“Brave men” and “emotional women”…
… is the title of a literature review that compiles and analyses gendered norms about men and women with long-lasting pain and gender bias, medically unmotivated differences between men and women, in health care. Seventy-seven included scientific articles describe how men and women with long-lasting pain are expected to be, to express their pain, handle their life and how the pain affected their identity in different ways. As an example, several studies showed that women with pain were dismissed as hysterical. Other studies described how men with pain diagnoses were perceived as feminine and had to struggle with their sense of masculinity. The literature review shows that gendered norm in health care are common. Researchers and clinicians need to be aware of gendered norms and gender bias, to able to provide equitable care based on every patient’s need instead of presumptions about what we believe men and women need.
“Sense of control”…
… is an interview study. Five women and three men with long-lasting pain described how multimodal pain rehabilitation had affected their everyday life. The participants experienced a better sense of control over their pain and their everyday life after rehabilitation. They described a trustful patient-provider-relationship, based on trust on the providers competence, as necessary for their pain acceptance. Better knowledge, particularly on body function and medication was also important. Research has earlier described social support as an important coping strategy. In this study the participants did not perceive social support as crucial when it comes to handle pain in everyday life. The participants in our study were aware of gendered norms in health care and saw that as a potential obstacle for equity in health care.

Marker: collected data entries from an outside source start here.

(* ===== verification/WorkerPool.v ===== *)
(** * The embedding worker (internal/worker/worker.go)

    A batch is claimed, grouped by kind, embedded and settled job by job.  The
    n-th external event (a transaction or a backend call) sees the wall clock
    [w_now n], finds what other processes did to the database through
    [w_env n], fails with [w_fault n], and gets the backend's answer from
    [w_embed n]; the k-th statement of a transaction reads clock_timestamp() as
    [w_clock n k].  The lease renewal goroutine of the batch is part of the
    environment, and a cancelled context is a fault of every later event. *)

From S2P Require Import Prelude GoErrors GoStrings GoFloats EmbedClient LeaseQueue.

(** ** Configuration *)

Record PoolConfig := {
  CfgSourceKinds : list string;
  CfgEmbeddingModel : string;
  CfgInputRevision : string;
  WorkerCount : Z;
  LeaseSeconds : Z;
  PollInterval : duration;
  BatchSize : Z;
}.

Definition NewPool (cfg : PoolConfig) : PoolConfig := {|
  CfgSourceKinds := CfgSourceKinds cfg;
  CfgEmbeddingModel := CfgEmbeddingModel cfg;
  CfgInputRevision := if is_empty (CfgInputRevision cfg) then "legacy_unknown" else CfgInputRevision cfg;
  WorkerCount := if WorkerCount cfg <? 1 then 1 else WorkerCount cfg;
  LeaseSeconds := if LeaseSeconds cfg <? 1 then 1800 else LeaseSeconds cfg;
  PollInterval := if PollInterval cfg <=? 0 then Second else PollInterval cfg;
  BatchSize := if BatchSize cfg <? 1 then 64 else BatchSize cfg |}.

Definition pool_scope (cfg : PoolConfig) : JobScope := {|
  SourceKinds := CfgSourceKinds cfg; ScopeModel := CfgEmbeddingModel cfg;
  ScopeInputRevision := CfgInputRevision cfg |}.

(** The ticker periods of renewLeases, runLeaseRecovery and runHeartbeat. *)
Definition renew_interval (cfg : PoolConfig) : duration :=
  let interval := Z.quot (wrap64 (LeaseSeconds cfg * Second)) 3 in
  if interval <? Second then Second else interval.

Definition recovery_interval (cfg : PoolConfig) : duration :=
  let interval := wrap64 (PollInterval cfg * 10) in
  if interval <? 10 * Second then 10 * Second else interval.

(** ** Groups *)

Record jobGroup := { kind : string; group_jobs : list Job }.

(** One round of the grouping loop: append to the kind's group, or open one. *)
Fixpoint add_to_groups (groups : list jobGroup) (j : Job) : list jobGroup :=
  match groups with
  | [] => [{| kind := EmbeddingKind j; group_jobs := [j] |}]
  | g :: groups =>
      if String.eqb (kind g) (EmbeddingKind j)
      then {| kind := kind g; group_jobs := group_jobs g ++ [j] |} :: groups
      else g :: add_to_groups groups j
  end.

Definition orderedJobGroups (jobs : list Job) : list jobGroup := fold_left add_to_groups jobs [].

Definition remainingJobs (groups : list jobGroup) : list Job := concat (group_jobs <$> groups).

(** groupJobsByKind *)
Definition groupJobsByKind (jobs : list Job) : gmap string (list Job) :=
  fold_left (fun m j => <[EmbeddingKind j := default [] (m !! EmbeddingKind j) ++ [j]]> m) jobs ∅.

(** ** Transactions *)

(** How the database fails a transaction: at begin, at a statement it runs, at
    commit, or by losing the answer of a commit that took effect. *)
Inductive tx_fault :=
| BeginFails (err : error)
| StatementFails (err : error)
| CommitFails (err : error)
| CommitUnconfirmed (err : error).

Record world := {
  w_now : nat -> time;
  w_clock : nat -> nat -> time;
  w_env : nat -> db -> db;
  w_fault : nat -> option tx_fault;
  w_embed : nat -> list string -> string -> list (list float32) + error;
}.

Section batch.
Context (w : world).

(** The database and the number of external events so far. *)
Notation state := (db * nat)%type.

(** Begin, run, commit; any error rolls back. *)
Definition transact (op : time -> (nat -> time) -> db -> db + error) (s : state) : option error * state :=
  let d := w_env w (snd s) (fst s) in
  let next := S (snd s) in
  match w_fault w (snd s) with
  | Some (BeginFails err) | Some (StatementFails err) => (Some err, (d, next))
  | fault =>
      match op (w_now w (snd s)) (w_clock w (snd s)) d with
      | inr err => (Some err, (d, next))
      | inl d' =>
          match fault with
          | None => (None, (d', next))
          | Some (CommitUnconfirmed err) => (Some err, (d', next))
          | Some (BeginFails err) | Some (StatementFails err) | Some (CommitFails err) => (Some err, (d, next))
          end
      end
  end.

Definition store_one (now : time) (clock : nat -> time) (d : db) (j : Job) (kind : string)
    (v : list float32) : db + error :=
  match guardCompletion (clock 0%nat) d j with
  | Some err => inr err
  | None =>
      match insertVector now d (DocumentID j) kind (EmbeddingModel j) (ContentSHA256 j) v
              (InputRevision j) with
      | inr err => inr err
      | inl d => completeJob now (clock 1%nat) d (JobID j) (LeaseToken j) (LeaseFence j)
      end
  end.

(** The kind is checked before the transaction begins. *)
Definition storeCompletion (s : state) (j : Job) (v : list float32) : option error * state :=
  match normalizeEmbeddingKind (EmbeddingKind j) with
  | inr err => (Some err, s)
  | inl kind => transact (fun t c d => store_one t c d j kind v) s
  end.

(** The loop of storeCompletions; [k] counts the clock reads so far. *)
Fixpoint complete_all (now : time) (clock : nat -> time) (k : nat) (d : db) (jvs : list (Job * list float32)) : db + error :=
  match jvs with
  | [] => inl d
  | (j, v) :: jvs =>
      match complete_one now (clock k) (clock (S k)) d j v with
      | inr err => inr err
      | inl d => complete_all now clock (S (S k)) d jvs
      end
  end.

Definition storeCompletions (s : state) (jobs : list Job) (vectors : list (list float32))
    : option error * state :=
  if negb (Nat.eqb (length jobs) (length vectors))
  then (Some (Opaque ("embedding count mismatch: expected " +:+ Itoa (Z.of_nat (length jobs))
                      +:+ ", got " +:+ Itoa (Z.of_nat (length vectors)))), s)
  else transact (fun t c d => complete_all t c 0 d (zip jobs vectors)) s.

Definition failOversizedJob (s : state) (j : Job) (cause : error) : state :=
  snd (transact (fun t c d =>
    failJobPermanently t (c 0%nat) d (JobID j) (LeaseToken j) (LeaseFence j) (Error cause)) s).

Definition failClaimedJob (s : state) (j : Job) (cause : error) : state :=
  snd (transact (fun t c d =>
    failJob t (c 0%nat) d (JobID j) (LeaseToken j) (LeaseFence j) (Error cause)) s).

Definition failClaimedJobs (s : state) (jobs : list Job) (cause : error) : state :=
  fold_left (fun s j => failClaimedJob s j cause) jobs s.

Definition deferClaimedJob (retryAt : time) (s : state) (j : Job) : state :=
  snd (transact (fun t c d =>
    deferJob t (c 0%nat) d (JobID j) (LeaseToken j) (LeaseFence j) retryAt) s).

Definition deferClaimedJobs (s : state) (jobs : list Job) (retryAt : time) : state :=
  fold_left (deferClaimedJob retryAt) jobs s.

(** ** Embedding one group *)

(** Every round of the loop drops a job, so [length surviving] rounds suffice. *)
Fixpoint embedGroup_loop (fuel : nat) (s : state) (kind : string) (surviving : list Job)
    : list Job * (list (list float32) + error) * state :=
  let answer := w_embed w (snd s) (NormalizedText <$> surviving) kind in
  let s := (fst s, S (snd s)) in
  match answer with
  | inl vectors => (surviving, inl vectors, s)
  | inr err =>
      match As_OversizedInput err with
      | Some index =>
          if (0 <=? index) && (index <? Z.of_nat (length surviving)) then
            match surviving !! Z.to_nat index, fuel with
            | Some job, S fuel =>
                let s := failOversizedJob s job err in
                let surviving := delete (Z.to_nat index) surviving in
                match surviving with
                | [] => ([], inl [], s)
                | _ => embedGroup_loop fuel s kind surviving
                end
            | _, _ => (surviving, inr err, s)
            end
          else (surviving, inr err, s)
      | None => (surviving, inr err, s)
      end
  end.

Definition embedGroup (s : state) (g : jobGroup)
    : list Job * (list (list float32) + error) * state :=
  embedGroup_loop (length (group_jobs g)) s (kind g) (group_jobs g).

(** ** The batch *)

(** The per-job fallback after a group transaction failed. *)
Fixpoint store_each (s : state) (jvs : list (Job * list float32)) (completed : Z) : state * Z :=
  match jvs with
  | [] => (s, completed)
  | (j, v) :: jvs =>
      match storeCompletion s j v with
      | (Some err, s) => store_each (failClaimedJob s j err) jvs completed
      | (None, s) => store_each s jvs (completed + 1)
      end
  end.

(** The loop over the groups; the count is of completed jobs. *)
Fixpoint process_groups (cfg : PoolConfig) (s : state) (groups : list jobGroup) (completed : Z)
    : state * Z :=
  match groups with
  | [] => (s, completed)
  | g :: rest =>
      match embedGroup s g with
      | (kindJobs, inr embedErr, s) =>
          match RetryTime embedErr with
          | Some retryAt =>
              let retryAt := if IsZero retryAt then w_now w (snd s) + PollInterval cfg else retryAt in
              (deferClaimedJobs s (remainingJobs rest ++ kindJobs) retryAt, completed)
          | None => process_groups cfg (failClaimedJobs s kindJobs embedErr) rest completed
          end
      | (kindJobs, inl vectors, s) =>
          if bool_decide (kindJobs = []) then process_groups cfg s rest completed
          else if negb (Nat.eqb (length vectors) (length kindJobs)) then
            let mismatch := Opaque ("embedding count mismatch: expected "
              +:+ Itoa (Z.of_nat (length kindJobs)) +:+ ", got " +:+ Itoa (Z.of_nat (length vectors))) in
            process_groups cfg (failClaimedJobs s kindJobs mismatch) rest completed
          else
            match storeCompletions s kindJobs vectors with
            | (Some _, s) =>
                let '(s, completed) := store_each s (zip kindJobs vectors) completed in
                process_groups cfg s rest completed
            | (None, s) =>
                process_groups cfg s rest (completed + Z.of_nat (length kindJobs))
            end
      end
  end.
(** The text of a clause whose first placeholder is number [n]. *)
Definition clause_text (alias : string) (n : Z) (c : clause) : string :=
  let p := placeholder n in
  match c with
  | InList col values =>
      "lower(btrim(COALESCE(" +:+ alias +:+ "." +:+ column_name col +:+ ", ''))) IN ("
      +:+ PgPlaceholders n (length values) +:+ ")"
  | BssidIs _ => alias +:+ ".bssid = " +:+ p
  | QualifyingAP => QualifyingAPSQL alias
  | EntityScope _ => EntityScopeSQL alias p
  | StrPos col _ => "strpos(lower(COALESCE(" +:+ alias +:+ "." +:+ column_name col +:+ ", '')), " +:+ p +:+ ") > 0"
  | BlockedIs _ => alias +:+ ".blocked = " +:+ p
  | ObservedFrom _ => alias +:+ ".observed_at >= " +:+ p
  | ObservedUntil _ => alias +:+ ".observed_at < " +:+ p
  | FlagsIntersect _ => "(" +:+ alias +:+ ".security_flags & " +:+ p +:+ ") <> 0"
  | HandshakeCaptured => alias +:+ ".handshake_captured"
  | Threatening => "(" +:+ alias +:+ ".handshake_captured OR " +:+ tags_from alias +:+ " LIKE 'threat:%'))"
  | HasTag _ => tags_from alias +:+ " = " +:+ p +:+ ")"
  end.

Fixpoint render (alias : string) (n : Z) (cs : list clause) : list string * list value :=
  match cs with
  | [] => ([], [])
  | c :: cs =>
      let args := clause_args c in
      let '(texts, rest) := render alias (n + Z.of_nat (length args)) cs in
      (clause_text alias n c :: texts, args ++ rest)
  end.
(* ===== verification/SearchResults.v ===== *)
(** * Search results (internal/search: types.go, filters.go, fusion.go)

    The record a retrieval row is scanned into, the in-memory filters, and the
    reciprocal-rank fusion of the dense and sparse lists. *)

From S2P Require Import Prelude GoStrings GoSort GoFloats QueryScope.
From Stdlib Require Import Sorted SpecFloat Btauto.

(** ** Data *)

Record RawResult := {
  SourceKey : string;
  SourceTable : string;
  SourceKind : string;
  SourceMAC : string;
  LocationID : string;
  SensorID : string;
  ObservedAt : option time;
  BSSID : string;
  SSID : string;
  FrameSubtype : string;
  CosineSimilarity : float32;
  KeywordRank : float32;
  Score : float32;
  ThreatBoost : float32;
  SequenceLogProb : float64;
  BoostReasons : list string;
  ResultTags : list string;
  DetailJSON : string;
  ResultHost : string;
  ResultBlocked : option bool;
  ProxyEventType : string;
  ProxyDeviceID : string;
  WindowStart : option time;
  WindowEnd : option time;
  Classification : string;
  securityFlags : Z;
  handshakeCaptured : bool;
}.

(** The three score fields of a result, replaced. *)
Definition with_scores (r : RawResult) (cosine keyword score : float32) : RawResult := {|
  SourceKey := SourceKey r; SourceTable := SourceTable r; SourceKind := SourceKind r;
  SourceMAC := SourceMAC r; LocationID := LocationID r; SensorID := SensorID r;
  ObservedAt := ObservedAt r; BSSID := BSSID r; SSID := SSID r; FrameSubtype := FrameSubtype r;
  CosineSimilarity := cosine; KeywordRank := keyword; Score := score;
  ThreatBoost := ThreatBoost r; SequenceLogProb := SequenceLogProb r; BoostReasons := BoostReasons r;
  ResultTags := ResultTags r; DetailJSON := DetailJSON r; ResultHost := ResultHost r;
  ResultBlocked := ResultBlocked r; ProxyEventType := ProxyEventType r;
  ProxyDeviceID := ProxyDeviceID r; WindowStart := WindowStart r; WindowEnd := WindowEnd r;
  Classification := Classification r; securityFlags := securityFlags r;
  handshakeCaptured := handshakeCaptured r |}.

(** ** Filters *)

Definition hasThreatTag (tags : list string) : bool :=
  existsb (fun tag => HasPrefix (ToLower (TrimSpace tag)) "threat:") tags.

Definition matchesFoldList (value : string) (allowed : list string) : bool :=
  match allowed with [] => true | _ => ContainsFold allowed value end.

(** The early returns of resultMatchesFilters, in order. *)
Definition resultMatchesFilters (r : RawResult) (filters : option SearchFilters) : bool :=
  match filters with
  | None => true
  | Some f =>
      if negb (is_empty (Bssid f)) && negb (EqualFold (BSSID r) (TrimSpace (Bssid f))) then false
      else if ObservedApContextOnly f
              && (bool_decide (ObservedAt r = None) || negb (MacPattern (SourceMAC r))
                  || negb (MacPattern (BSSID r)) || String.eqb (SourceMAC r) (BSSID r)
                  || String.eqb (SourceMAC r) "ff:ff:ff:ff:ff:ff" || String.eqb (SourceMAC r) "00:00:00:00:00:00"
                  || String.eqb (BSSID r) "ff:ff:ff:ff:ff:ff" || String.eqb (BSSID r) "00:00:00:00:00:00")
      then false
      else if negb (matchesFoldList (LocationID r) (LocationIds f))
              || negb (matchesFoldList (SensorID r) (SensorIds f))
              || negb (matchesFoldList (FrameSubtype r) (FrameSubtypes f)) then false
      else if negb (is_empty (TrimSpace (Ssid f)))
              && negb (Contains (ToLower (SSID r)) (ToLower (TrimSpace (Ssid f)))) then false
      else if negb (bool_decide (FilterSourceMACs f = []))
              && negb (ContainsFold (FilterSourceMACs f) (SourceMAC r)) then false
      else if negb (is_empty (TrimSpace (Host f)))
              && negb (Contains (ToLower (ResultHost r)) (ToLower (TrimSpace (Host f)))) then false
      else if match Blocked f with
              | Some b => match ResultBlocked r with Some b' => negb (Bool.eqb b' b) | None => true end
              | None => false
              end then false
      else if negb (matchesFoldList (ProxyEventType r) (EventTypes f))
              || negb (matchesFoldList (ProxyDeviceID r) (ProxyDeviceIds f))
              || negb (matchesFoldList (Classification r) (Classifications f)) then false
      else if match ObservedAfter f with
              | Some t => match ObservedAt r with Some o => o <? t | None => true end
              | None => false
              end then false
      else if match ObservedBefore f with
              | Some t => match ObservedAt r with Some o => negb (o <? t) | None => true end
              | None => false
              end then false
      else if negb (SecurityFlagsMask f =? 0) && (Z.land (securityFlags r) (SecurityFlagsMask f) =? 0) then false
      else if HandshakeOnly f && negb (handshakeCaptured r) then false
      else if ThreatOnly f && negb (handshakeCaptured r) && negb (hasThreatTag (ResultTags r)) then false
      else forallb (fun required => ContainsFold (ResultTags r) required) (NormalizeLowerList (Tags f))
  end.

(** filterResults: a limit of zero or less is no limit. *)
Fixpoint filter_loop (results : list RawResult) (filters : option SearchFilters) (limit : Z) (n : Z)
    : list RawResult :=
  match results with
  | [] => []
  | r :: results =>
      if negb (resultMatchesFilters r filters) then filter_loop results filters limit n
      else if (0 <? limit) && (limit <=? n + 1) then [r]
      else r :: filter_loop results filters limit (n + 1)
  end.

Definition filterResults (results : list RawResult) (filters : option SearchFilters) (limit : Z)
    : list RawResult := filter_loop results filters limit 0.

(** ** Order *)

(** [a.Score == b.Score ? a.SourceKey < b.SourceKey : a.Score > b.Score] *)
Definition score_less (a b : RawResult) : bool :=
  if f_eqb (Score a) (Score b) then str_ltb (SourceKey a) (SourceKey b)
  else f_gtb (Score a) (Score b).

Definition cosine_less (a b : RawResult) : bool :=
  if f_eqb (CosineSimilarity a) (CosineSimilarity b) then str_ltb (SourceKey a) (SourceKey b)
  else f_gtb (CosineSimilarity a) (CosineSimilarity b).

(** [out[:limit]] when longer. *)
Definition truncate {A} (limit : Z) (l : list A) : list A :=
  if limit <? Z.of_nat (length l) then take (Z.to_nat limit) l else l.

(** ** Fusion *)

Definition rrfK : float64 := f64_of_Z 60.

Definition rrf (rank : Z) : float32 :=
  f32_of_f64 (f64_div (f64_of_Z 1) (f64_add rrfK (f64_of_Z rank))).

(** The closure [add] of Fuse on its map. *)
Definition fuse_add (alpha : float64) (m : gmap string RawResult) (r : RawResult) (rank : Z) (dense : bool)
    : gmap string RawResult :=
  let item := match m !! SourceKey r with
              | Some item => item
              | None => with_scores r (CosineSimilarity r) (KeywordRank r) f_zero
              end in
  let weight := if dense then f32_of_f64 alpha else f32_of_f64 (f64_sub (f64_of_Z 1) alpha) in
  let cosine := if dense && f_gtb (CosineSimilarity r) (CosineSimilarity item)
                then CosineSimilarity r else CosineSimilarity item in
  let keyword := if negb dense && f_gtb (KeywordRank r) (KeywordRank item)
                 then KeywordRank r else KeywordRank item in
  <[SourceKey r := with_scores item cosine keyword (f32_add (Score item) (f32_mul weight (rrf rank)))]> m.

Fixpoint fuse_leg (alpha : float64) (dense : bool) (rank : Z) (results : list RawResult)
    (m : gmap string RawResult) : gmap string RawResult :=
  match results with
  | [] => m
  | r :: results => fuse_leg alpha dense (rank + 1) results (fuse_add alpha m r rank dense)
  end.

Definition fuse_map (dense sparse : list RawResult) (alpha : float64) : gmap string RawResult :=
  fuse_leg alpha false 1 sparse (fuse_leg alpha true 1 dense ∅).

(** [iterate] is the iteration order of the map. *)
Definition Fuse (iterate : gmap string RawResult -> list RawResult) (dense sparse : list RawResult)
    (topK : Z) (alpha : float64) : list RawResult :=
  let out := sort_by score_less (iterate (fuse_map dense sparse alpha)) in
  if 0 <? topK then truncate topK out else out.

(** ** Fusion: lemmas *)

(** The order of [score_less] on scores that are not NaN. *)
Definition score_order : RawResult -> RawResult -> bool :=
  less_then Score (flip_less sf_less) SourceKey str_ltb.

#[export] Instance score_order_weak : WeakOrder score_order.
Proof. apply less_then_order; [apply flip_less_order, sf_less_order|apply str_ltb_order]. Qed.

Lemma score_less_order a b :
  is_nan (Score a) = false -> is_nan (Score b) = false -> score_less a b = score_order a b.
Proof.
  intros Ha Hb. unfold score_less, score_order, less_then, flip_less, f_gtb.
  rewrite f_eqb_ties by done. fold (f_ltb (Score b) (Score a)).
  rewrite !f_ltb_less by done.
  destruct (sf_less (Score b) (Score a)) eqn:E; [by rewrite andb_false_r|].
  by destruct (sf_less (Score a) (Score b)).
Qed.

Definition scored (l : list RawResult) : Prop := Forall (fun r => is_nan (Score r) = false) l.

Lemma sort_scored l : scored l -> sort_by score_less l = sort_by score_order l.
Proof.
  intros Hs. unfold scored in Hs. rewrite Forall_forall in Hs.
  apply sort_by_ext. intros x y Hx Hy. apply score_less_order; auto.
Qed.

(** A result that is an input but for its scores. *)
Definition rescored (r0 r : RawResult) : Prop :=
  exists c k s, r = with_scores r0 c k s.

Lemma rescored_key r0 r : rescored r0 r -> SourceKey r = SourceKey r0.
Proof. by intros (c & k & s & ->). Qed.

Lemma rescored_trans r0 r1 r2 : rescored r0 r1 -> rescored r1 r2 -> rescored r0 r2.
Proof. intros (? & ? & ? & ->) (? & ? & ? & ->). by do 3 eexists. Qed.

(** A map of results, each under its own key and taken from [inputs]. *)
Definition from_inputs (inputs : list RawResult) (m : gmap string RawResult) : Prop :=
  forall k r, m !! k = Some r -> k = SourceKey r /\ exists r0, r0 ∈ inputs /\ rescored r0 r.

Lemma fuse_add_from alpha m r rank dense inputs :
  from_inputs inputs m -> r ∈ inputs -> from_inputs inputs (fuse_add alpha m r rank dense).
Proof.
  intros Hm Hr k r'. unfold fuse_add. intros Hk.
  destruct (decide (k = SourceKey r)) as [->|Hne]; [|rewrite lookup_insert_ne in Hk by done; by apply Hm].
  rewrite lookup_insert_eq in Hk. injection Hk as <-.
  destruct (m !! SourceKey r) as [item|] eqn:E.
  - destruct (Hm _ _ E) as (Ek & r0 & Hr0 & Hres). split; [done|]. exists r0. split; [done|].
    eapply rescored_trans; [exact Hres|]. by do 3 eexists.
  - split; [done|]. exists r. split; [done|]. by do 3 eexists.
Qed.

Psychosocial resources among people with frequent pain and less frequent pain: differences and similarities across gender
This population-based study includes data from 2225 women and 1785 men from the Health Assets Project. The cross-sectional part aims to assess the distribution of general self-efficacy, instrumental social support and emotional social support among men and women with frequent pain, and to assess if the distribution of these psychosocial resources differs between men and women with frequent pain compared to men and women with less frequent pain. The longitudinal part of this study aims to assess differences between men and women with frequent pain in the longitudinal associations between general self-efficacy, instrumental and emotional social support and pain frequency. The results will be discussed in relation to gendered expectations on men and women.
Psychosocial determinants for increased pain frequency among men and women with less frequent pain at baseline
This population-based longitudinal study is based on data from the Health Assets Project, including data from 590 women and 291 men. We are going to assess how psychosocial resources predict pain frequency among men and women with less frequent pain at baseline.